Sponsorship of the Transaction is required under the policies of the Exchange and the Company intends to request a waiver of Sponsorship on the basis of the involvement of PI Financial Corp. in the Offering.  There is no guarantee that Sponsorship will be waived.

Board and Management Changes

Following completion of the Transaction, the Company's board of directors will be reconstituted and is expected to be composed of five directors, two of whom are expected to be current officers of Venzee, one of whom will be a nominee of the Company and two of whom will be independent directors identified by Venzee. Details on the constitution of the new board and management and any additional information required pursuant to the policies of the Exchange will be announced or disclosed in due course, in accordance with the policies of the Exchange.

Trading Halt

Trading in the Company’s common shares is currently halted on the Exchange, following the entering into of the Letter of Intent.  Trading will remain halted pending further filings with the Exchange in respect of the Transaction.

FOR FURTHER INQUIRIES, CONTACT: Neil Linder, President and CEO (604) 644-2992

ON BEHALF OF THE BOARD

/signed/ “Neil Linder”
Neil Linder
President and Chief Executive Officer

Neither TSX Venture Exchange nor its Regulation Services Provider (as that term is defined in policies of the TSX Venture Exchange) accepts responsibility for the adequacy or accuracy of this release.

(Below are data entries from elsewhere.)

(* ===== verification/StmtLemmas.v ===== *)
(** What the statement parser does to steps keeps the promise of [StepOk]: scope
    marks, guards, bindings, and the rewriting of isolated bodies.  With the
    rules of parses that cannot panic, move no outer frame, and return what is
    promised. *)
From Stdlib Require Import ZArith Ascii.
From stdpp Require Import base tactics list sets strings gmap.
From S2P Require Import Prelude Text Numeric Value Tag Guard GuardSpec Coerce Expr Lower Window Step StepWalk Tok Cursor Block GuardParse GuardParseSpec Calls Display Commands Split SplitSpec ExprParse ExprParseSpec ArgText Shapes Rules StepOk ArgSpec Stmt.

(** * Steps *)

Lemma forallb_ext {A} (f g : A → bool) l : Forall (λ x, f x = g x) l → forallb f l = forallb g l.
Proof. induction 1 as [|x l Hx _ IH]; [done|]. cbn. now rewrite Hx, IH. Qed.

Lemma scopes_nest_app n a b : scopes_nest n a = true → scopes_nest 0 b = true → scopes_nest n (a ++ b) = true.
Proof.
  revert n. induction a as [|s a IH]; intros n; cbn [scopes_nest app].
  - intros ->%Nat.eqb_eq. auto.
  - intros [H1 H2]%andb_true_iff Hb. rewrite H1. cbn. now apply IH.
Qed.

Lemma steps_app a b : wf_body a = true → wf_body b = true → wf_body (a ++ b) = true.
Proof.
  rewrite !wf_body_steps, forallb_app. intros [H1 H2]%andb_true_iff [H3 H4]%andb_true_iff. rewrite H2, H4.
  now rewrite scopes_nest_app.
Qed.

(** A change of steps that keeps their marks. *)
Lemma steps_map (f : Step → Step) l :
  (∀ s, scope_enter (f s) = scope_enter s ∧ scope_exit (f s) = scope_exit s) →
  Forall (λ s, step_ok s = true → step_ok (f s) = true) l → wf_body l = true → wf_body (List.map f l) = true.
Proof.
  intros Hm Hok. rewrite !wf_body_steps. intros [Hn Hs]%andb_true_iff. apply andb_true_iff. split.
  - clear Hok Hs. revert Hn. generalize 0. induction l as [|s l IH]; intros n; [done|]. cbn [List.map scopes_nest].
    destruct (Hm s) as [-> ->]. intros [H1 H2]%andb_true_iff. rewrite H1. cbn. now apply IH.
  - rewrite forallb_Forall in *. rewrite Forall_map. rewrite Forall_forall in *. auto.
Qed.

Lemma nest_exit n l : l ≠ [] → scopes_nest n l = true → scopes_nest (S n) (on_last exit_scope [] l) = true.
Proof.
  unfold on_last. intros Hl. destruct (rev l) as [|x r] eqn:E; [apply (f_equal (@length _)) in E; rewrite length_rev in E; now destruct l|].
  assert (El : l = rev r ++ [x]) by (rewrite <- (rev_involutive l), E; done). rewrite El. clear Hl E El l. revert n.
  induction (rev r) as [|s l IH]; intros n; cbn [app scopes_nest].
  - destruct x as [g k e m li c]. cbn [scope_exit scope_enter exit_scope].
    rewrite !andb_true_iff, !Nat.leb_le, !Nat.eqb_eq. lia.
  - intros [H1%Nat.leb_le H2]%andb_true_iff. apply andb_true_iff. split; [apply Nat.leb_le; lia|].
    replace (S n + scope_enter s - scope_exit s) with (S (n + scope_enter s - scope_exit s)) by lia. now apply IH.
Qed.

Lemma nest_enter n l : scopes_nest n (on_head enter_scope l) = match l with [] => Nat.eqb n 0 | _ => scopes_nest (S n) l end.
Proof. destruct l as [|[g k e m li c] l]; [done|]. cbn. now rewrite Nat.add_succ_r. Qed.

Lemma nest_head n x l : scopes_nest n (x :: l) = true → scopes_nest (S n) (on_last exit_scope [] (x :: l)) = true.
Proof. now apply nest_exit. Qed.

Lemma on_last_ok (f : Step → Step) l : (∀ s, step_ok (f s) = step_ok s) → forallb step_ok (on_last f [] l) = forallb step_ok l.
Proof.
  intros Hf. unfold on_last. destruct (rev l) as [|x r] eqn:E.
  - apply (f_equal (@length _)) in E. rewrite length_rev in E. now destruct l.
  - assert (El : l = rev r ++ [x]) by (rewrite <- (rev_involutive l), E; done). rewrite El, !forallb_app. cbn. now rewrite Hf.
Qed.

Lemma on_last_cons {A} (f : A → A) x y (l : list A) : on_last f [] (x :: y :: l) = x :: on_last f [] (y :: l).
Proof.
  unfold on_last. cbn [rev]. destruct (rev l ++ [y]) as [|z r] eqn:E; [now destruct (rev l)|].
  cbn [app]. rewrite rev_app_distr. done.
Qed.

(** The marks of a block leave its steps nested. *)
Lemma mark_scope_wf l : wf_body l = true → wf_body (mark_scope l) = true.
Proof.
  rewrite !wf_body_steps. intros [Hn Hs]%andb_true_iff. unfold mark_scope. rewrite on_last_ok by now intros [].
  apply andb_true_iff. split; [|destruct l as [|[]]; exact Hs].
  destruct l as [|x l]; [done|]. cbn [on_head]. destruct l as [|y l].
  - apply nest_head in Hn. destruct x as [g k e m li c]. exact Hn.
  - apply nest_head in Hn. rewrite on_last_cons in *. destruct x as [g k e m li c]. exact Hn.
Qed.

(** ** Guards *)

Lemma built_reflect e : built_guard (Some e) = true ↔ built e.
Proof. unfold built. cbn. apply andb_true_iff. Qed.

Lemma guard_all_ok l : Forall built l → l ≠ [] → built_guard (guard_all l) = true.
Proof.
  intros Hl Hn. destruct (guard_all_built l Hl Hn) as (e & He & Hb). unfold guard_all_res in He.
  destruct (guard_all l); [|done]. injection He as ->. now apply built_reflect.
Qed.

Lemma both_ok p e : built_guard (Some p) = true → built_guard (Some e) = true → built_guard (guard_all [p; e]) = true.
Proof. rewrite !built_reflect. intros Hp He. apply guard_all_ok; [|done]. repeat constructor; (apply Hp || apply He). Qed.

Lemma and_guard_ok l r : built_guard l = true → built_guard r = true → built_guard (and_guard_exprs l r) = true.
Proof. destruct l, r; try done. apply both_ok. Qed.

Lemma guard_groups_sound acc toks : built_guard acc = true → sound_value (λ g, built_guard g = true) (parse_guard_groups acc toks).
Proof.
  revert acc. induction toks as [|t toks IH]; intros acc Hacc; [exact Hacc|]. cbn [parse_guard_groups].
  destruct (tok_kind t) as [| | | |[] inn oj cj| | |]; try exact I.
  eapply (value_bind built); [|intros e He].
  { unfold parse_guard_inner. eapply sound_to_value; [apply parse_guard_seq_sound|]. intros e cur' He _. cbv beta iota.
    destruct (cursor_done cur').1; [exact He|exact I]. }
  eapply (value_bind built); [|intros e' He'; apply IH; now apply built_reflect].
  destruct acc as [prev|]; [|exact He]. apply built_reflect in Hacc.
  destruct (guard_all_built [prev; e]) as (r & -> & Hr); [constructor; [done|constructor; [done|constructor]]|done|exact Hr].
Qed.

Lemma fold_guard_ok pending block s :
  built_guard pending = true → built_guard (Some block) = true → step_ok s = true → step_ok (fold_guard pending block s) = true.
Proof.
  intros Hp Hb. unfold step_ok. destruct s as [g k e m l c]. cbn. intros [Hg Hk]%andb_true_iff. rewrite Hk, andb_true_r.
  destruct pending as [p|], g as [g|]; try done; now apply both_ok.
Qed.
Lemma outer_guard_ok outer s : built_guard (Some outer) = true → step_ok s = true → step_ok (outer_guard outer s) = true.
Proof.
  intros Hb. unfold step_ok. destruct s as [g k e m l c]. cbn. intros [Hg Hk]%andb_true_iff. rewrite Hk, andb_true_r.
  destruct g as [g|]; [now apply both_ok|done].
Qed.

(** ** Rewritten kinds *)

Lemma kind_ok_split k : kind_ok k = true ↔ wf_kind k = true ∧ command_ok k = true.
Proof. unfold kind_ok. apply andb_true_iff. Qed.

Lemma rewrite_steps b :
  Forall (λ s, kind_ok (step_kind s) = true → kind_ok (rewrite_isolated_inherit_kind (step_kind s)) = true) b →
  wf_body b = true → wf_body (rewrite_isolated_inherit b) = true.
Proof.
  intros Hb. unfold rewrite_isolated_inherit. apply steps_map; [now intros []|].
  eapply List.Forall_impl; [|exact Hb]. intros [g k n m l c] Hk. unfold step_ok. cbn in *. intros [H1 H2]%andb_true_iff.
  now rewrite H1, Hk.
Qed.

Definition rewrite_keeps (k : StepKind) : Prop := kind_ok k = true → kind_ok (rewrite_isolated_inherit_kind k) = true.

(** The kinds with bodies, each rewritten. *)
Lemma rewrite_kind_ok k : rewrite_keeps k.
Proof.
  revert k. fix IH 1. intros k. unfold rewrite_keeps.
  destruct k as [| | | | | | | | | | | | | | | | | | | | | | | | | | |bindings cmd| | |kv kt v t e b|c b else_ifs else_body| |
    |v t cmd| |b|v t b| | |d b|b| | | | | | | | |c b| |]; try exact (λ H, H);
    try (assert (Hs : Forall (λ s, rewrite_keeps (step_kind s)) b)
           by (induction b as [|[? ? ? ? ? ?] b IHb]; constructor; [apply IH|exact IHb]));
    rewrite !kind_ok_split, !wf_kind_level; cbn [kind_level rewrite_isolated_inherit_kind command_ok lowered_ok id]; try tauto.
  - intros Hk. apply kind_ok_split, IH, kind_ok_split. exact Hk.
  - intros [[H1 H2]%andb_true_iff H3]. split; [|exact H3]. apply andb_true_iff. split; [exact H1|now apply rewrite_steps].
  - assert (He : Forall (λ eb, Forall (λ s, rewrite_keeps (step_kind s)) eb.2) else_ifs).
    { induction else_ifs as [|[x l] else_ifs IHe]; constructor; [|exact IHe]. cbn.
      induction l as [|[? ? ? ? ? ?] l IHl]; constructor; [apply IH|exact IHl]. }
    assert (Hl : Forall (λ s, rewrite_keeps (step_kind s)) (default [] else_body)).
    { destruct else_body as [l|]; cbn; [|constructor]. induction l as [|[? ? ? ? ? ?] l IHl]; constructor; [apply IH|exact IHl]. }
    intros [[[H1 H2]%andb_true_iff [H3 H4]%andb_true_iff]%andb_true_iff H5]. split; [|done].
    apply andb_true_iff. split; apply andb_true_iff; (split; [try assumption|]).
    + now apply rewrite_steps.
    + clear IH. rewrite join_all_forallb, forallb_Forall in *. rewrite Forall_map. rewrite Forall_forall in *. intros [x l] Hin.
      specialize (H3 _ Hin). apply andb_true_iff in H3 as [H6 H7]. apply andb_true_iff. split; [exact H6|].
      apply rewrite_steps; [exact (He _ Hin)|exact H7].
    + clear IH. destruct else_body as [l|]; [|done]. now apply rewrite_steps.
  - intros Hk. apply kind_ok_split, IH, kind_ok_split. exact Hk.
  - intros [H1 H2]. split; [|done]. now apply rewrite_steps.
  - intros [H1 H2]. split; [|done]. now apply rewrite_steps.
  - intros [[H1 H2]%andb_true_iff H3]. split; [|done]. apply andb_true_iff. split; [exact H1|now apply rewrite_steps].
  - intros [H1 H2]. split; [|done]. now apply rewrite_steps.
  - intros [[H1 H2]%andb_true_iff H3]. split; [|done]. apply andb_true_iff. split; [exact H1|now apply rewrite_steps].
Qed.

Lemma isolated_ok b : wf_body b = true → wf_body (rewrite_isolated_inherit b) = true.
Proof. apply rewrite_steps. apply Forall_true. intros s. apply rewrite_kind_ok. Qed.

Lemma with_io_ok bindings cmd : kind_ok cmd = true → kind_ok (KWithIo bindings cmd) = true.
Proof. auto. Qed.
Lemma capture_ok v t cmd : kind_ok cmd = true → kind_ok (KAssignCapture v t cmd) = true.
Proof. auto. Qed.

Lemma wrap_step_ok bindings guard s : built_guard guard = true → step_ok s = true → step_ok (wrap_step bindings guard s) = true.
Proof.
  intros Hg. destruct s as [g k e m l c]. unfold step_ok. cbn. intros [H1 H2]%andb_true_iff.
  rewrite and_guard_ok by done. now destruct k.
Qed.

Lemma body_map (f : Step → Step) l :
  (∀ s, scope_enter (f s) = scope_enter s ∧ scope_exit (f s) = scope_exit s) → (∀ s, step_ok s = true → step_ok (f s) = true) →
  wf_body l = true → wf_body (List.map f l) = true.
Proof. intros Hm Hs. apply steps_map; [exact Hm|now apply Forall_true]. Qed.

Lemma stamp_wf line col l : wf_body l = true → wf_body (List.map (stamp line col) l) = true.
Proof. apply body_map; intros []; [done|]. auto. Qed.

Lemma step_wf guard k : built_guard guard = true → kind_ok k = true → wf_body [plain_step guard k] = true.
Proof. intros Hg Hk. rewrite wf_body_steps. cbn. unfold step_ok. cbn. now rewrite Hg, Hk. Qed.

Lemma steps_wf guard ks : built_guard guard = true → Forall (λ k, kind_ok k = true) ks → wf_body (List.map (plain_step guard) ks) = true.
Proof. intros Hg. induction 1 as [|k ks Hk _ IH]; [done|]. apply (steps_app [plain_step guard k]); [now apply step_wf|exact IH]. Qed.

(** * Parses *)

(** A list as it was, or one that may have grown. *)
Definition grown (leaky : bool) {A} (l l' : list A) : Prop := if leaky then l `prefix_of` l' else l' = l.
#[export] Instance grown_preorder leaky {A} : PreOrder (@grown leaky A).
Proof. destruct leaky; [apply _|]. split; [done|]. unfold grown. intros l1 l2 l3. congruence. Qed.

(** The outer frames stay as they are, in a leaky parse under what failed bodies
    left above them, and inside a block so do the exports. *)
Definition moved (leaky in_block : bool) (s s' : pstate) : Prop :=
  grown leaky (removelast (fr_funcs (ps_frames s))) (removelast (fr_funcs (ps_frames s'))) ∧
  grown leaky (removelast (fr_imports (ps_frames s))) (removelast (fr_imports (ps_frames s'))) ∧
  (in_block = true → ps_func_exports s' = ps_func_exports s ∧ ps_type_exports s' = ps_type_exports s).

#[export] Instance moved_preorder leaky b : PreOrder (moved leaky b).
Proof.
  split; [now intros s|]. intros s1 s2 s3 (A1 & A2 & A3) (B1 & B2 & B3).
  split; [by etransitivity|]. split; [by etransitivity|]. intros Hb. destruct (A3 Hb), (B3 Hb). split; congruence.
Qed.

(** No panic, no outer frame changed, also by a rejection, and a result that
    satisfies [Q]. *)
Definition safe (leaky : bool) {A} (in_block : bool) (Q : A → Prop) (m : P A) : Prop := safe_run (moved leaky in_block) Q m.

Section rules.
Context {leaky : bool}.
Notation safe := (safe leaky).
Section value.
Context {A : Type}.
Implicit Types (Q : A → Prop).

Lemma safe_ret b Q a : Q a → safe b Q (xret a).
Proof. exact (run_ret (moved leaky b) Q a). Qed.

Lemma safe_lift b Q r : sound_value Q r → safe b Q (xlift r).
Proof. exact (run_lift (moved leaky b) Q r). Qed.

Lemma safe_fail b Q msg : safe b Q (xlift (fail msg)).
Proof. exact (run_fail (moved leaky b) Q msg). Qed.

Lemma safe_bind {C} b (R : C → Prop) Q (m : P C) (k : C → P A) :
  safe b R m → (∀ c, R c → safe b Q (k c)) → safe b Q (xbind m k).
Proof. exact (run_bind (moved leaky b) R Q m k). Qed.

Lemma safe_mono b Q (Q' : A → Prop) m : safe b Q m → (∀ a, Q a → Q' a) → safe b Q' m.
Proof. exact (run_mono (moved leaky b) Q Q' m). Qed.

Lemma safe_any b Q m : safe true Q m → safe b Q m.
Proof.
  intros Hm s. specialize (Hm s). assert (Hw : ∀ s', moved leaky true s s' → moved leaky b s s').
  { intros s' (M1 & M2 & M3). split; [done|]. split; [done|]. auto. }
  destruct (m s) as [s1 [a|[]]]; [|now apply Hw|done]. destruct Hm. split; [now apply Hw|done].
Qed.

Lemma safe_reads b (f : pstate → A) Q : (∀ s, Q (f s)) → safe b Q (xreads f).
Proof. exact (run_reads (moved leaky b) Q f). Qed.
End value.

Lemma safe_each {A} b (f : A → P unit) l : (∀ x, safe b (λ _, True) (f x)) → safe b (λ _, True) (xeach f l).
Proof.
  intros Hf. induction l as [|x l IH]; [now apply safe_ret|]. cbn [xeach]. eapply safe_bind; [apply Hf|]. intros. exact IH.
Qed.

Lemma removelast_on_last {A} (g : A → A) none l : (l = [] → removelast none = []) → removelast (on_last g none l) = removelast l.
Proof.
  intros Hn. unfold on_last. destruct (rev l) as [|x r] eqn:E.
  - apply (f_equal (@length _)) in E. rewrite length_rev in E. destruct l; [now apply Hn|done].
  - assert (El : l = rev r ++ [x]) by (rewrite <- (rev_involutive l), E; done). now rewrite El, !removelast_last.
Qed.

Lemma import_safe b names : safe b (λ _, True) (xupdate (on_frames (import_into_frame names))).
Proof. intros s. split; [|done]. split; [done|]. split; [|done]. cbn. now rewrite removelast_on_last. Qed.

Lemma declare_name_safe b name : safe b (λ _, True) (declare_name name).
Proof.
  intros s. unfold declare_name, declare_func. split; [|done]. split; [|done]. cbn. rewrite removelast_on_last; [done|]. now intros ->.
Qed.

Lemma line_safe b line : safe b (λ _, True) (xupdate (at_line line)).
Proof. now intros s. Qed.
End rules.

Completion of the Transaction is subject to a number of conditions, including but not limited to, the entering into of definitive agreements, the completion of the Offering, receipt of all required shareholder, regulatory and third party consents and approvals including Exchange approval, and satisfaction of other customary closing conditions. Where applicable, the Transaction cannot close until the required shareholder approval is obtained. There can be no assurance that the Transaction will be completed as proposed or at all.

Investors are cautioned that, except as disclosed in the filing statement to be prepared in connection with the Transaction, any information released or received with respect to the Transaction may not be accurate or complete and should not be relied upon. Trading in the securities of the Company should be considered highly speculative. The Exchange has in no way passed upon the merits of the proposed Transaction and has neither approved nor disapproved the contents of this news release.

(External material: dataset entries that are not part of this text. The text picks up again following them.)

Lemma kept_moved leaky b s s' : kept leaky s s' → moved leaky b s s'.
Proof. intros (K1 & K2 & K3 & K4). split; [now apply grown_removelast|]. split; [now apply grown_removelast|now intros _]. Qed.

Lemma keeps_safe leaky b m : keeps leaky m → safe leaky b (λ l, wf_body l = true) m.
Proof.
  intros Hm s. specialize (Hm s). destruct (m s) as [s' [l|[]]]; [|now apply kept_moved|done].
  destruct Hm as [Hk Hw]. split; [now apply kept_moved|exact Hw].
Qed.

(** Below the pushed frame are the frames found. *)
Lemma pushed_kept leaky s s' : moved leaky true (on_frames push_frames s) s' → kept leaky s (on_frames pop_frames s').
Proof. intros (M1 & M2 & M3). destruct (M3 eq_refl). cbn in M1, M2. rewrite !removelast_last in M1, M2. now split. Qed.

Lemma pushed_fails leaky s s' : moved leaky true (on_frames push_frames s) s' → kept true s s'.
Proof.
  intros (K1 & K2 & K3)%pushed_kept. split; [|split; [|exact K3]]; (etransitivity; [|apply removelast_prefix]);
    (destruct leaky; [eassumption|now rewrite <- K1 || rewrite <- K2]).
Qed.
(** The tail of [push_trim]: the content of [text] goes out behind the held
    whitespace, and what follows it is held. *)
Lemma trim_text io held ws text out cap (tail : string) : io_good io → spill_wf held → b_max_backlog held = cap →
  contents held = String.list_byte_of_string ws → String.length ws + String.length text ≤ cap →
  ∃ held' out' ws',
    (act* held <- (if String.eqb (trim_end text) "" then xret held
                   else act* held <- drain_into collect (spill_reads io) held;
                        act* _ <- write collect (trim_end text); xret held);
     match push_bytes (spill_push io) held (String.list_byte_of_string (drop_str (String.length (trim_end text)) text)) with
     | (held, Ok _) => xret (STrim true tail held)
     | (_, Err _) => xfail SpillFailed
     end) out = (out', Ok (STrim true tail held')) ∧
    spill_wf held' ∧ b_max_backlog held' = cap ∧ contents held' = String.list_byte_of_string ws' ∧
    out +:+ ws +:+ text = out' +:+ ws' ∧
    if is_blank text then out' = out ∧ ws' = ws +:+ text else out' = out +:+ ws +:+ trim_end text ∧ is_blank ws' = true.
Proof.
  intros (Hg1 & Hg2 & Hg3) Hwf Hm Hc Hl. rewrite trim_end_blank. destruct (trim_end_rest text) as (rest & Et & Hrest).
  destruct (is_blank text) eqn:Eb.
  - rewrite <- trim_end_blank in Eb. apply String.eqb_eq in Eb. rewrite Eb. cbn [String.length drop_str].
    destruct (push_total (spill_push io) held (String.list_byte_of_string text)) as (held' & E & H1 & H2 & H3); [done..| |].
    { rewrite Hc, !bytes_length. lia. }
    exists held', out, (ws +:+ text). unfold xbind, xret. rewrite E, H2, H3, Hc, bytes_app. done.
  - destruct (drain_collect (spill_reads io) held ws out Hg3 Hwf Hc) as (h1 & E1 & H1 & H2 & H3).
    assert (Ed : drop_str (String.length (trim_end text)) text = rest) by (rewrite Et at 2; apply drop_str_app).
    assert (Hlr := f_equal String.length Et). rewrite str_length_app in Hlr.
    destruct (push_total (spill_push io) h1 (String.list_byte_of_string rest)) as (h2 & E2 & H4 & H5 & H6); [done..| |].
    { rewrite H2, bytes_length, H3. cbn. lia. }
    exists h2, (out +:+ ws +:+ trim_end text), rest. unfold xbind, xret. rewrite E1, write_collect, Ed, E2, H6, H5, H2, H3.
    rewrite !str_app_assoc, <- Et. done.
Qed.

Lemma trim_start_fix s : trim_start s ≠ "" → is_blank (trim_start s) = false.
Proof.
  intros Hne. unfold is_blank. rewrite trim_start_id by apply ws_len_trim_start. now apply String.eqb_neq.
Qed.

This press release contains “forward-looking information” within the meaning of applicable Canadian securities legislation. Forward-looking information includes, but is not limited to, statements with respect to the timing and implementation of the Transaction and the proposed Offering. Generally, forward looking information can be identified by the use of forward-looking terminology such as “plans”, “expects” or “does not expect”, “is expected”, “budget”, “scheduled”, “estimates”, “forecasts”, “intends”, “anticipates” or “does not anticipate”, or “believes”, or variations of such words and phrases or state that certain actions, events or results “may”, “could”, “would”, “might” or “will be taken”, “occur” or “be achieved”. Forward-looking information is subject to known and unknown risks, uncertainties and other factors that may cause the actual results, level of activity, performance or achievements of the Company to be materially different from those expressed or implied by such forward-looking information, including but not limited to: general business, economic, competitive, geopolitical and social uncertainties; and regulatory risks. Although the Company has attempted to identify important factors that could cause actual results to differ materially from those contained in forward-looking information, there may be other factors that cause results not to be as anticipated, estimated or intended. There can be no assurance that such information will prove to be accurate, as actual results and future events could differ materially from those anticipated in such statements. Accordingly, readers should not place undue reliance on forward-looking information. The Company does not undertake to update any forward-looking information, except in accordance with applicable securities laws.